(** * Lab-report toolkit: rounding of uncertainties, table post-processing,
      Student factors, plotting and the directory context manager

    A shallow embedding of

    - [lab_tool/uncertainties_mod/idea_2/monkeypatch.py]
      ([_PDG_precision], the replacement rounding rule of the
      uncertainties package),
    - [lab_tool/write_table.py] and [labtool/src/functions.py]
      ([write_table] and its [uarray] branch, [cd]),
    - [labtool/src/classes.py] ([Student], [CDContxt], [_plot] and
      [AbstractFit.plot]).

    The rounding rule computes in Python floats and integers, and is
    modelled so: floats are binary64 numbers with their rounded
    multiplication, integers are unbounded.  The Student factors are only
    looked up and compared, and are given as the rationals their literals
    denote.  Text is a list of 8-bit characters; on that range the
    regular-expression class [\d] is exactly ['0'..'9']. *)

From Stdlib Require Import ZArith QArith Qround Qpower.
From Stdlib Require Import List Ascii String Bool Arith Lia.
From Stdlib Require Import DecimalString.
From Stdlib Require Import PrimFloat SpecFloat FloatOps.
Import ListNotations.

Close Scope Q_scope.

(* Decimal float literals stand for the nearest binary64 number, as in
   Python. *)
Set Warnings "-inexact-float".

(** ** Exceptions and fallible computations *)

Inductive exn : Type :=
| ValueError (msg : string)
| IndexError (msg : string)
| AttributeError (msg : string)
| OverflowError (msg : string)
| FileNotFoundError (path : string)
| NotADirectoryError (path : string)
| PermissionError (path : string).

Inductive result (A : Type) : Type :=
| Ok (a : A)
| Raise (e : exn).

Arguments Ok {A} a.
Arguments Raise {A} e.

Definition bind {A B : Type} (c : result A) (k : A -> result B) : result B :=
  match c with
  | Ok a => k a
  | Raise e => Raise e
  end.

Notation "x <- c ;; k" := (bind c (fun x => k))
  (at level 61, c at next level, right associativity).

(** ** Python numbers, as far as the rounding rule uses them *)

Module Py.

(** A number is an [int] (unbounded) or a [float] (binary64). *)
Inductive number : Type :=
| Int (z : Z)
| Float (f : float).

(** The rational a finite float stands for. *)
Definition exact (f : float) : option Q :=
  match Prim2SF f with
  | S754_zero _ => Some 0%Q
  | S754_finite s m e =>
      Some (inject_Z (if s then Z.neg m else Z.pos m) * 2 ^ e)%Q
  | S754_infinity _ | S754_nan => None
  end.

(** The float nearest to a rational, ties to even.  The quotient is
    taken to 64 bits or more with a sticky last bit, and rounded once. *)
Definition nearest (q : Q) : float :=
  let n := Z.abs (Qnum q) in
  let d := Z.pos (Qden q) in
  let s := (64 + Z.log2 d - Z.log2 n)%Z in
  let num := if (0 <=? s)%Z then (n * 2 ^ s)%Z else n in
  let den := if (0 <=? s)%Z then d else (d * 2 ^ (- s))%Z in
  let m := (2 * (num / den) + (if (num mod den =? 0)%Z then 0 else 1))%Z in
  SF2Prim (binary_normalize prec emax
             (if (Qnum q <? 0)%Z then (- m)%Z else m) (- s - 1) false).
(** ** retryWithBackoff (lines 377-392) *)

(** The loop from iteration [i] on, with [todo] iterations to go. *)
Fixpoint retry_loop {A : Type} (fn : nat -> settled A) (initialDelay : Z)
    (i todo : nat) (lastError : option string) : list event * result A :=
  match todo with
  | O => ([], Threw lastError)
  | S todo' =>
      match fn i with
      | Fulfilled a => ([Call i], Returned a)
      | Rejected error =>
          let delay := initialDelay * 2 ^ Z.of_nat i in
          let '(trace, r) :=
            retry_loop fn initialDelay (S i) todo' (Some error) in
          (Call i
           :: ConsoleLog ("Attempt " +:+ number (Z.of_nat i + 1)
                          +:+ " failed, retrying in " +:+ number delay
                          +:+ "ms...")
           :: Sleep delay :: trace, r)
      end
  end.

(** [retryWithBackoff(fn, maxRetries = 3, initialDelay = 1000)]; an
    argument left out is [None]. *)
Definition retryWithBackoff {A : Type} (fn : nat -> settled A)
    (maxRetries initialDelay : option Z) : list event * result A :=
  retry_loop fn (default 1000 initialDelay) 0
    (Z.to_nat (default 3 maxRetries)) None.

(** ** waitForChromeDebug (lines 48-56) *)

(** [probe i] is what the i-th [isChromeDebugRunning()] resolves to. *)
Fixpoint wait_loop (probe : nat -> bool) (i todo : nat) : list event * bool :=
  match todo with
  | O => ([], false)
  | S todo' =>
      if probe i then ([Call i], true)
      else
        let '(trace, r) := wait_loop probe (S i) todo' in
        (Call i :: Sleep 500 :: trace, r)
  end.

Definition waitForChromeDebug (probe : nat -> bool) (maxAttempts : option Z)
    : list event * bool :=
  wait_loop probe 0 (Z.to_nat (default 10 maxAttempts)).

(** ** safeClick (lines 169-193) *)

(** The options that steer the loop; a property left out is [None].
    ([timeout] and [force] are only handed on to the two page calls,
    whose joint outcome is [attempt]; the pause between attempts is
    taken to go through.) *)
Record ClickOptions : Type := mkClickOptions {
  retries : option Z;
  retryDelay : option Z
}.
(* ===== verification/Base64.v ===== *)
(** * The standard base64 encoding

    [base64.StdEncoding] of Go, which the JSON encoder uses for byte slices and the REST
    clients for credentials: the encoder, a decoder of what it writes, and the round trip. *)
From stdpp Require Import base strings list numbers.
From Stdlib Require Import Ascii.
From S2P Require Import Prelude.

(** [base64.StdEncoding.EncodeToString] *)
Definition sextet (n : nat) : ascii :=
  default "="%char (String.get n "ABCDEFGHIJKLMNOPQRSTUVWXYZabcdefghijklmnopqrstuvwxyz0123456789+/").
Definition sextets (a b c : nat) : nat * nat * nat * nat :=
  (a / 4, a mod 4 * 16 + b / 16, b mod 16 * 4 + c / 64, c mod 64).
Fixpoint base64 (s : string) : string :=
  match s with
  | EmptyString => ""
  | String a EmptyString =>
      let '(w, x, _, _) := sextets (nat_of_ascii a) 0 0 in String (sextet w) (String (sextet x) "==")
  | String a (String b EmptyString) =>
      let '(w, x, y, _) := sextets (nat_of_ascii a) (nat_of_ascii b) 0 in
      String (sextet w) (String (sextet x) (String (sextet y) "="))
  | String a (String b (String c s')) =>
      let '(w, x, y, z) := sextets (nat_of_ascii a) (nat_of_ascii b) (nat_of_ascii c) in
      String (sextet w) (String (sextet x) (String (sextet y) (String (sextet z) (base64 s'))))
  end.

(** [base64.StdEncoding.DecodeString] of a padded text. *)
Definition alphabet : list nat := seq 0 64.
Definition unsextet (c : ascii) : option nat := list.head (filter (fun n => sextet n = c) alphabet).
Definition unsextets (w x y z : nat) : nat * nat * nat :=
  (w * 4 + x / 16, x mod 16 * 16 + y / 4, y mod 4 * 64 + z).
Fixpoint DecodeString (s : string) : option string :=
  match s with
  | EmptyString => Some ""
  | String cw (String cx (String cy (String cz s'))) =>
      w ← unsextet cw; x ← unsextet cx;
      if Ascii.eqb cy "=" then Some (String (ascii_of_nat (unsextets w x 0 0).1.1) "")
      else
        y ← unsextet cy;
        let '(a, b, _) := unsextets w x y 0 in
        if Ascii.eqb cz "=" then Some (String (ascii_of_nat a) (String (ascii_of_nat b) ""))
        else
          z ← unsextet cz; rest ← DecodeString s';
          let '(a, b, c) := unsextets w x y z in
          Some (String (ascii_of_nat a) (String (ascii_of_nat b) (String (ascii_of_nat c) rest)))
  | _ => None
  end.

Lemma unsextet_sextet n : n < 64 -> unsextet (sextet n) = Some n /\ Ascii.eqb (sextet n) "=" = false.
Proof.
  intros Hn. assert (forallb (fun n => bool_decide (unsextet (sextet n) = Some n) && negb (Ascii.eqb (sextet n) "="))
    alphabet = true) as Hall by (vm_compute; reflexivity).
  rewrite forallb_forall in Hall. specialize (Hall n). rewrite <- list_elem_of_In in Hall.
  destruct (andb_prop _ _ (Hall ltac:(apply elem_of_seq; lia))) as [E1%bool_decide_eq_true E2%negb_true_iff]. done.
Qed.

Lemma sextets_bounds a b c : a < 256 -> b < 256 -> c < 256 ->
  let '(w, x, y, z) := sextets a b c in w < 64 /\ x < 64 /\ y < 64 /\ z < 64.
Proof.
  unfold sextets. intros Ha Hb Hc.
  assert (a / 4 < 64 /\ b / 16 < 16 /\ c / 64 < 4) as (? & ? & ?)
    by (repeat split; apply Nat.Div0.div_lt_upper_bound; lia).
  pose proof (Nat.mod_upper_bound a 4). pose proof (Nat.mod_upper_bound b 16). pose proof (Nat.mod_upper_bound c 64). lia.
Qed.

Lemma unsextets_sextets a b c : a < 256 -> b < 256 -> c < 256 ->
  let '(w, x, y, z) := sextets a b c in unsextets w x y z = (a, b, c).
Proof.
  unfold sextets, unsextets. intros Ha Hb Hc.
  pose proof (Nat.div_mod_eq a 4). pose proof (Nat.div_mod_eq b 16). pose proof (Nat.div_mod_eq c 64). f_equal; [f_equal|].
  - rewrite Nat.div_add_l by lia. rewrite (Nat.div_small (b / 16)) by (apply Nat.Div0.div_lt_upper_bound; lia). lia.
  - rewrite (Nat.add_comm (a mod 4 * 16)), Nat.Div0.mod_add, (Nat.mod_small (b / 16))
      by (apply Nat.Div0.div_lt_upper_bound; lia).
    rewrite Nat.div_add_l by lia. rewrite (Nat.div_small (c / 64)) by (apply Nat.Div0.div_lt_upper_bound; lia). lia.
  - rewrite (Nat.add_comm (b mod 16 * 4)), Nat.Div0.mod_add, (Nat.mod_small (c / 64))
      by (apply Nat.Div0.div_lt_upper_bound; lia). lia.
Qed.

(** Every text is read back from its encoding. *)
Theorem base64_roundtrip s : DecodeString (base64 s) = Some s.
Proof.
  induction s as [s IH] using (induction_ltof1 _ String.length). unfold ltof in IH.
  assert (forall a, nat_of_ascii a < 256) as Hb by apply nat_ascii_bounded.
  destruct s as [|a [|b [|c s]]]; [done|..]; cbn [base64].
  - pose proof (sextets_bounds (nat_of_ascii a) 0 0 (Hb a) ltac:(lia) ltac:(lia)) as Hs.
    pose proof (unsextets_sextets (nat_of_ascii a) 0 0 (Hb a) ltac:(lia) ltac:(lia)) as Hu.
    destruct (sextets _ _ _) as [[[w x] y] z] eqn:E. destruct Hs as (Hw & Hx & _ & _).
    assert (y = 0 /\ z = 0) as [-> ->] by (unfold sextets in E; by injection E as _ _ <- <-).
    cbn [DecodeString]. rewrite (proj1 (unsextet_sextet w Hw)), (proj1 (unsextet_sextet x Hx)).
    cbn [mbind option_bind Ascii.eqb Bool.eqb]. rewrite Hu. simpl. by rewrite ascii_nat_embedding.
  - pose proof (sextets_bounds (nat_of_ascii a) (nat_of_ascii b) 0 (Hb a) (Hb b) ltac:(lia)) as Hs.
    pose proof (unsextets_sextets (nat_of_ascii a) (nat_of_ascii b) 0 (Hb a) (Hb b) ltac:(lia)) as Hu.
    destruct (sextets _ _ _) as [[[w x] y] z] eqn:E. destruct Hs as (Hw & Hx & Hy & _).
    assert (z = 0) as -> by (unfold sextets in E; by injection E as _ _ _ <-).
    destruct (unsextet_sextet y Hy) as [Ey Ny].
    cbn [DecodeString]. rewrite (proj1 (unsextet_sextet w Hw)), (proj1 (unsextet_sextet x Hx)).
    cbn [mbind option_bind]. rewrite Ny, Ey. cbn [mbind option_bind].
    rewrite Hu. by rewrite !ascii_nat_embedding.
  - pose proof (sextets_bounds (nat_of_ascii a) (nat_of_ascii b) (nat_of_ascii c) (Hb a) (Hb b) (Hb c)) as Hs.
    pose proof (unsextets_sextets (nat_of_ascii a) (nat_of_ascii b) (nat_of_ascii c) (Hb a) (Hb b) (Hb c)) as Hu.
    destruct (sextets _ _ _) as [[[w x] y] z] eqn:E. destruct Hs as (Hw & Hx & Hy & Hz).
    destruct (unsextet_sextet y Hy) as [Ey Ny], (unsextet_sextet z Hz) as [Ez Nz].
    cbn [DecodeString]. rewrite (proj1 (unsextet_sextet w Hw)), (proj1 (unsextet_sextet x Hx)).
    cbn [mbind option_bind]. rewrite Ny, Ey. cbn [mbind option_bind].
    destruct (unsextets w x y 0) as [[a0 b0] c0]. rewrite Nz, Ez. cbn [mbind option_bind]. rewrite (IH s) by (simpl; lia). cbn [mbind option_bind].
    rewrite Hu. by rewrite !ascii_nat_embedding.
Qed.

Problem to solve: Up to and including the line with "- [labtool/src/classes.py] ([Student], [CDContxt], [_plot]", write out the records above exactly, starting from their first line.

Answer to the exercise:
(** * Lab-report toolkit: rounding of uncertainties, table post-processing,
      Student factors, plotting and the directory context manager

    A shallow embedding of

    - [lab_tool/uncertainties_mod/idea_2/monkeypatch.py]
      ([_PDG_precision], the replacement rounding rule of the
      uncertainties package),
    - [lab_tool/write_table.py] and [labtool/src/functions.py]
      ([write_table] and its [uarray] branch, [cd]),
    - [labtool/src/classes.py] ([Student], [CDContxt], [_plot] and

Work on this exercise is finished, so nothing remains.